(* ===== verification/SfsFormat.v ===== *)
(** * The SFS on-disk format: [kern/include/kern/sfs.h]

    The superblock, inode and directory entry structures and their layout in
    a 512-byte block.  The machine is big-endian ([kern/arch/mips/include/types.h]) and
    the kernel reads and writes the structures in place, so the layout is the
    memory layout of the C structs. *)

From S2P Require Import Prelude.

Module SfsFormat.

Definition SFS_MAGIC : Z := 2880302081.        (* 0xabadf001 *)
Definition SFS_BLOCKSIZE : Z := 512.
Definition SFS_VOLNAME_SIZE : Z := 32.
Definition SFS_NDIRECT : Z := 15.
Definition SFS_DBPERIDB : Z := 128.
Definition SFS_NAMELEN : Z := 60.
Definition SFS_SB_LOCATION : Z := 0.
Definition SFS_ROOT_LOCATION : Z := 1.
Definition SFS_MAP_LOCATION : Z := 2.
Definition SFS_NOINO : Z := 0.
Definition SFS_BLOCKBITS : Z := SFS_BLOCKSIZE * 8.
Definition SFS_TYPE_INVAL : Z := 0.
Definition SFS_TYPE_FILE : Z := 1.
Definition SFS_TYPE_DIR : Z := 2.

(** [SFS_ROUNDUP], [SFS_BITMAPSIZE], [SFS_BITBLOCKS] on [u_int32_t] values. *)
Definition SFS_ROUNDUP (a b : Z) : Z := u32 (u32 (a + b - 1) / b * b).
Definition SFS_BITMAPSIZE (nblocks : Z) : Z := SFS_ROUNDUP nblocks SFS_BLOCKBITS.
Definition SFS_BITBLOCKS (nblocks : Z) : Z := SFS_BITMAPSIZE nblocks / SFS_BLOCKBITS.

(** ** Words in memory *)

Definition be32 (z : Z) : list Z :=
  [u8 (z / 16777216); u8 (z / 65536); u8 (z / 256); u8 z].

Definition ld32 (l : list Z) (off : nat) : Z :=
  u8 (nth off l 0) * 16777216 + u8 (nth (off + 1) l 0) * 65536
  + u8 (nth (off + 2) l 0) * 256 + u8 (nth (off + 3) l 0).

Fixpoint enc_words (ws : list Z) : list Z :=
  match ws with
  | [] => []
  | w :: ws => be32 w ++ enc_words ws
  end.

Definition dec_words (n : nat) (l : list Z) : list Z := (fun k => ld32 l (4 * k)) <$> seq 0 n.

Lemma ld32_range l off : 0 <= ld32 l off < 4294967296.
Proof.
  unfold ld32. pose proof (u8_range (nth off l 0)). pose proof (u8_range (nth (off + 1) l 0)).
  pose proof (u8_range (nth (off + 2) l 0)). pose proof (u8_range (nth (off + 3) l 0)). lia.
Qed.

Lemma u8_idem z : u8 (u8 z) = u8 z.
Proof. unfold u8. apply Z.mod_mod. lia. Qed.

Lemma be32_value z : 0 <= z < 4294967296 ->
  u8 (z / 16777216) * 16777216 + u8 (z / 65536) * 65536 + u8 (z / 256) * 256 + u8 z = z.
Proof.
  intros Hz. unfold u8.
  rewrite (Z.mod_small (z / 16777216)) by (split; [apply Z.div_pos|apply Z.div_lt_upper_bound]; lia).
  pose proof (Z.div_mod z 256 ltac:(lia)). pose proof (Z.div_mod (z / 256) 256 ltac:(lia)).
  pose proof (Z.div_mod (z / 65536) 256 ltac:(lia)).
  pose proof (Z.div_div z 256 256 ltac:(lia) ltac:(lia)).
  pose proof (Z.div_div z 65536 256 ltac:(lia) ltac:(lia)).
  change (256 * 256) with 65536 in *. change (65536 * 256) with 16777216 in *. lia.
Qed.

Lemma length_enc_words ws : length (enc_words ws) = (4 * length ws)%nat.
Proof.
  induction ws as [|w ws IH]; [done|]. cbn [enc_words]. rewrite length_app, IH. cbn. lia.
Qed.

Lemma ld32_app_l l l' off : (off + 4 <= length l)%nat -> ld32 (l ++ l') off = ld32 l off.
Proof. intros. unfold ld32. by rewrite !app_nth1 by lia. Qed.

Lemma ld32_app_r l l' off :
  (length l <= off)%nat -> ld32 (l ++ l') off = ld32 l' (off - length l).
Proof.
  intros. unfold ld32. rewrite !app_nth2 by lia.
  by replace (off + 1 - length l)%nat with (off - length l + 1)%nat by lia;
     replace (off + 2 - length l)%nat with (off - length l + 2)%nat by lia;
     replace (off + 3 - length l)%nat with (off - length l + 3)%nat by lia.
Qed.

Lemma ld32_be32 z l : 0 <= z < 4294967296 -> ld32 (be32 z ++ l) 0 = z.
Proof.
  intros. unfold ld32, be32. cbn [app nth Nat.add]. rewrite !u8_idem. by apply be32_value.
Qed.

Lemma dec_words_app n l l' :
  (4 * n <= length l)%nat -> dec_words n (l ++ l') = dec_words n l.
Proof.
  intros. unfold dec_words. apply list_fmap_ext. intros i k Hk.
  apply lookup_seq in Hk. apply ld32_app_l. lia.
Qed.

Lemma dec_enc_words ws l :
  Forall (fun w => 0 <= w < 4294967296) ws -> dec_words (length ws) (enc_words ws ++ l) = ws.
Proof.
  induction ws as [|w ws IH]; intros Hws; [done|]. inversion_clear Hws as [|? ? Hw Hws'].
  unfold dec_words in *. cbn [length seq fmap list_fmap enc_words]. f_equal.
  - cbn [Nat.mul]. rewrite <- app_assoc. by apply ld32_be32.
  - etransitivity; [|by apply IH]. rewrite <- fmap_S_seq, <- list_fmap_compose.
    apply list_fmap_ext. intros i k Hk. cbn [compose].
    rewrite <- app_assoc, ld32_app_r by (cbn; lia). f_equal. cbn. lia.
Qed.

Lemma nth_dec_words n l k : (k < n)%nat -> nth k (dec_words n l) 0 = ld32 l (4 * k).
Proof.
  intros. unfold dec_words. rewrite nth_lookup, list_lookup_fmap, lookup_seq_lt by lia. done.
Qed.

Lemma length_dec_words n l : length (dec_words n l) = n.
Proof. unfold dec_words. by rewrite length_fmap, length_seq. Qed.

Lemma dec_words_range n l : Forall (fun w => 0 <= w < 4294967296) (dec_words n l).
Proof. unfold dec_words. apply Forall_fmap, Forall_true. intros. apply ld32_range. Qed.

(** ** Superblock *)

Record sfs_super := mkSuper {
  sp_magic : Z;
  sp_nblocks : Z;
  sp_volname : list Z;        (* SFS_VOLNAME_SIZE bytes *)
  sp_reserved : list Z        (* 118 words *)
}.

Definition super_bytes (sp : sfs_super) : list Z :=
  be32 (sp_magic sp) ++ be32 (sp_nblocks sp) ++ sp_volname sp ++ enc_words (sp_reserved sp).

Definition super_of_bytes (b : list Z) : sfs_super :=
  mkSuper (ld32 b 0) (ld32 b 4) (slice b 8 32) (dec_words 118 (drop 40 b)).

(** ** Inode *)

Record sfs_inode := mkInode {
  sfi_size : Z;
  sfi_type : Z;
  sfi_linkcount : Z;
  sfi_direct : list Z;
  sfi_indirect : Z;
  sfi_waste : list Z          (* 128-3-SFS_NDIRECT words *)
}.

(** The two 16-bit fields share the second word. *)
Definition inode_bytes (i : sfs_inode) : list Z :=
  be32 (sfi_size i) ++ be32 (sfi_type i * 65536 + sfi_linkcount i) ++
  enc_words (sfi_direct i) ++ be32 (sfi_indirect i) ++ enc_words (sfi_waste i).

Definition inode_of_bytes (b : list Z) : sfs_inode :=
  mkInode (ld32 b 0) (ld32 b 4 / 65536) (ld32 b 4 mod 65536)
          (dec_words 15 (drop 8 b)) (ld32 b 68) (dec_words 110 (drop 72 b)).

Record inode_wf (i : sfs_inode) : Prop := {
  iwf_size : 0 <= sfi_size i < 4294967296;
  iwf_type : 0 <= sfi_type i < 65536;
  iwf_link : 0 <= sfi_linkcount i < 65536;
  iwf_ndirect : length (sfi_direct i) = 15%nat;
  iwf_direct : Forall (fun w => 0 <= w < 4294967296) (sfi_direct i);
  iwf_indirect : 0 <= sfi_indirect i < 4294967296;
  iwf_nwaste : length (sfi_waste i) = 110%nat;
  iwf_waste : Forall (fun w => 0 <= w < 4294967296) (sfi_waste i)
}.

(** ** Directory entry *)

Record sfs_dir := mkDir {
  sfd_ino : Z;
  sfd_name : list Z           (* SFS_NAMELEN bytes *)
}.

Definition SIZEOF_SFS_DIR : Z := 64.

Definition dir_bytes (d : sfs_dir) : list Z := be32 (sfd_ino d) ++ sfd_name d.

Definition dir_of_bytes (b : list Z) : sfs_dir := mkDir (ld32 b 0) (slice b 4 60).

(** ** Block sizes and round trips *)

Lemma length_inode_bytes i : inode_wf i -> length (inode_bytes i) = 512%nat.
Proof.
  intros []. unfold inode_bytes. rewrite !length_app, !length_enc_words. cbn [be32 length]. lia.
Qed.

Lemma length_dir_bytes d : length (sfd_name d) = 60%nat -> length (dir_bytes d) = 64%nat.
Proof. intros Hn. unfold dir_bytes. rewrite length_app, Hn. done. Qed.

Lemma inode_of_bytes_wf b : inode_wf (inode_of_bytes b).
Proof.
  pose proof (ld32_range b 4) as H4.
  unfold inode_of_bytes. split;
    cbn [sfi_size sfi_type sfi_linkcount sfi_direct sfi_indirect sfi_waste];
    auto using ld32_range, length_dec_words, dec_words_range.
  - split; [apply Z.div_pos; lia|apply Z.div_lt_upper_bound; lia].
  - apply Z.mod_pos_bound. lia.
Qed.

(** Reading back the block an inode was written to gives the same inode:
    no two fields overlap and none is cut off. *)
Lemma inode_roundtrip (i : sfs_inode) : inode_wf i -> inode_of_bytes (inode_bytes i) = i.
Proof.
  intros [Hs Ht Hl Hnd Hd Hi Hnw Hw]. unfold inode_of_bytes, inode_bytes.
  assert (Hw1 : 0 <= sfi_type i * 65536 + sfi_linkcount i < 4294967296) by lia.
  rewrite (ld32_app_r (be32 (sfi_size i)) _ 4) by (cbn; lia). cbn [length be32 Nat.sub].
  rewrite !ld32_be32 by done.
  rewrite Z.div_add_l, (Z.div_small (sfi_linkcount i)), Z.add_0_r by lia.
  rewrite Z.add_comm, Z.mod_add, Z.mod_small by lia.
  assert (Hdrop : forall A B C k, length A = 4%nat -> length B = 4%nat ->
    drop (8 + k) (A ++ B ++ C) = drop k C :> list Z).
  { intros A B C k HA HB. rewrite app_assoc, drop_app_ge by (rewrite length_app; lia).
    f_equal. rewrite length_app. lia. }
  rewrite (Hdrop _ _ _ 0%nat) by done. rewrite drop_0.
  change (@drop Z 72) with (@drop Z (8 + 64)). rewrite Hdrop by done.
  pose proof (fun l => dec_enc_words (sfi_direct i) l Hd) as Hdd. rewrite Hnd in Hdd.
  pose proof (dec_enc_words (sfi_waste i) [] Hw) as Hdw. rewrite Hnw, app_nil_r in Hdw.
  rewrite Hdd.
  rewrite drop_app_ge by (rewrite length_enc_words; lia).
  rewrite length_enc_words, Hnd. change (64 - 4 * 15)%nat with 4%nat.
  change (drop 4 (be32 (sfi_indirect i) ++ enc_words (sfi_waste i)))
    with (enc_words (sfi_waste i)).
  rewrite Hdw.
  replace (ld32 _ 68) with (sfi_indirect i); [by destruct i|].
  rewrite (app_assoc (be32 _)), (app_assoc (_ ++ _)).
  rewrite ld32_app_r by (rewrite !length_app, length_enc_words; cbn; lia).
  rewrite !length_app, length_enc_words, Hnd. cbn [length be32 Nat.add Nat.mul Nat.sub].
  by rewrite ld32_be32.
Qed.

(** A directory entry read back from its slot is the entry that was
    written. *)
Lemma dir_roundtrip (d : sfs_dir) :
  0 <= sfd_ino d < 4294967296 -> length (sfd_name d) = 60%nat ->
  dir_of_bytes (dir_bytes d) = d.
Proof.
  intros Hi Hn. unfold dir_of_bytes, dir_bytes. rewrite ld32_be32 by done. unfold slice.
  change (drop (Z.to_nat 4) (be32 (sfd_ino d) ++ sfd_name d)) with (sfd_name d).
  rewrite firstn_all2 by lia. by destruct d.
Qed.

End SfsFormat.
※
Exact copies of the lines from the start of the data up to the line holding "unfold ld32. pose", both included, are all that is needed.

Exercise output:
(* ===== verification/SfsFormat.v ===== *)
(** * The SFS on-disk format: [kern/include/kern/sfs.h]

    The superblock, inode and directory entry structures and their layout in
    a 512-byte block.  The machine is big-endian ([kern/arch/mips/include/types.h]) and
    the kernel reads and writes the structures in place, so the layout is the
    memory layout of the C structs. *)

From S2P Require Import Prelude.

Module SfsFormat.

Definition SFS_MAGIC : Z := 2880302081.        (* 0xabadf001 *)
Definition SFS_BLOCKSIZE : Z := 512.
Definition SFS_VOLNAME_SIZE : Z := 32.
Definition SFS_NDIRECT : Z := 15.
Definition SFS_DBPERIDB : Z := 128.
Definition SFS_NAMELEN : Z := 60.
Definition SFS_SB_LOCATION : Z := 0.
Definition SFS_ROOT_LOCATION : Z := 1.
Definition SFS_MAP_LOCATION : Z := 2.
Definition SFS_NOINO : Z := 0.
Definition SFS_BLOCKBITS : Z := SFS_BLOCKSIZE * 8.
Definition SFS_TYPE_INVAL : Z := 0.
Definition SFS_TYPE_FILE : Z := 1.
Definition SFS_TYPE_DIR : Z := 2.

(** [SFS_ROUNDUP], [SFS_BITMAPSIZE], [SFS_BITBLOCKS] on [u_int32_t] values. *)
Definition SFS_ROUNDUP (a b : Z) : Z := u32 (u32 (a + b - 1) / b * b).
Definition SFS_BITMAPSIZE (nblocks : Z) : Z := SFS_ROUNDUP nblocks SFS_BLOCKBITS.
Definition SFS_BITBLOCKS (nblocks : Z) : Z := SFS_BITMAPSIZE nblocks / SFS_BLOCKBITS.

(** ** Words in memory *)

Definition be32 (z : Z) : list Z :=
  [u8 (z / 16777216); u8 (z / 65536); u8 (z / 256); u8 z].

Definition ld32 (l : list Z) (off : nat) : Z :=
  u8 (nth off l 0) * 16777216 + u8 (nth (off + 1) l 0) * 65536
  + u8 (nth (off + 2) l 0) * 256 + u8 (nth (off + 3) l 0).

Fixpoint enc_words (ws : list Z) : list Z :=
  match ws with
  | [] => []
  | w :: ws => be32 w ++ enc_words ws
  end.

Definition dec_words (n : nat) (l : list Z) : list Z := (fun k => ld32 l (4 * k)) <$> seq 0 n.

Lemma ld32_range l off : 0 <= ld32 l off < 4294967296.
Proof.
  unfold ld32. pose proof (u8_range (nth off l 0)). pose proof (u8_range (nth (off + 1) l 0)).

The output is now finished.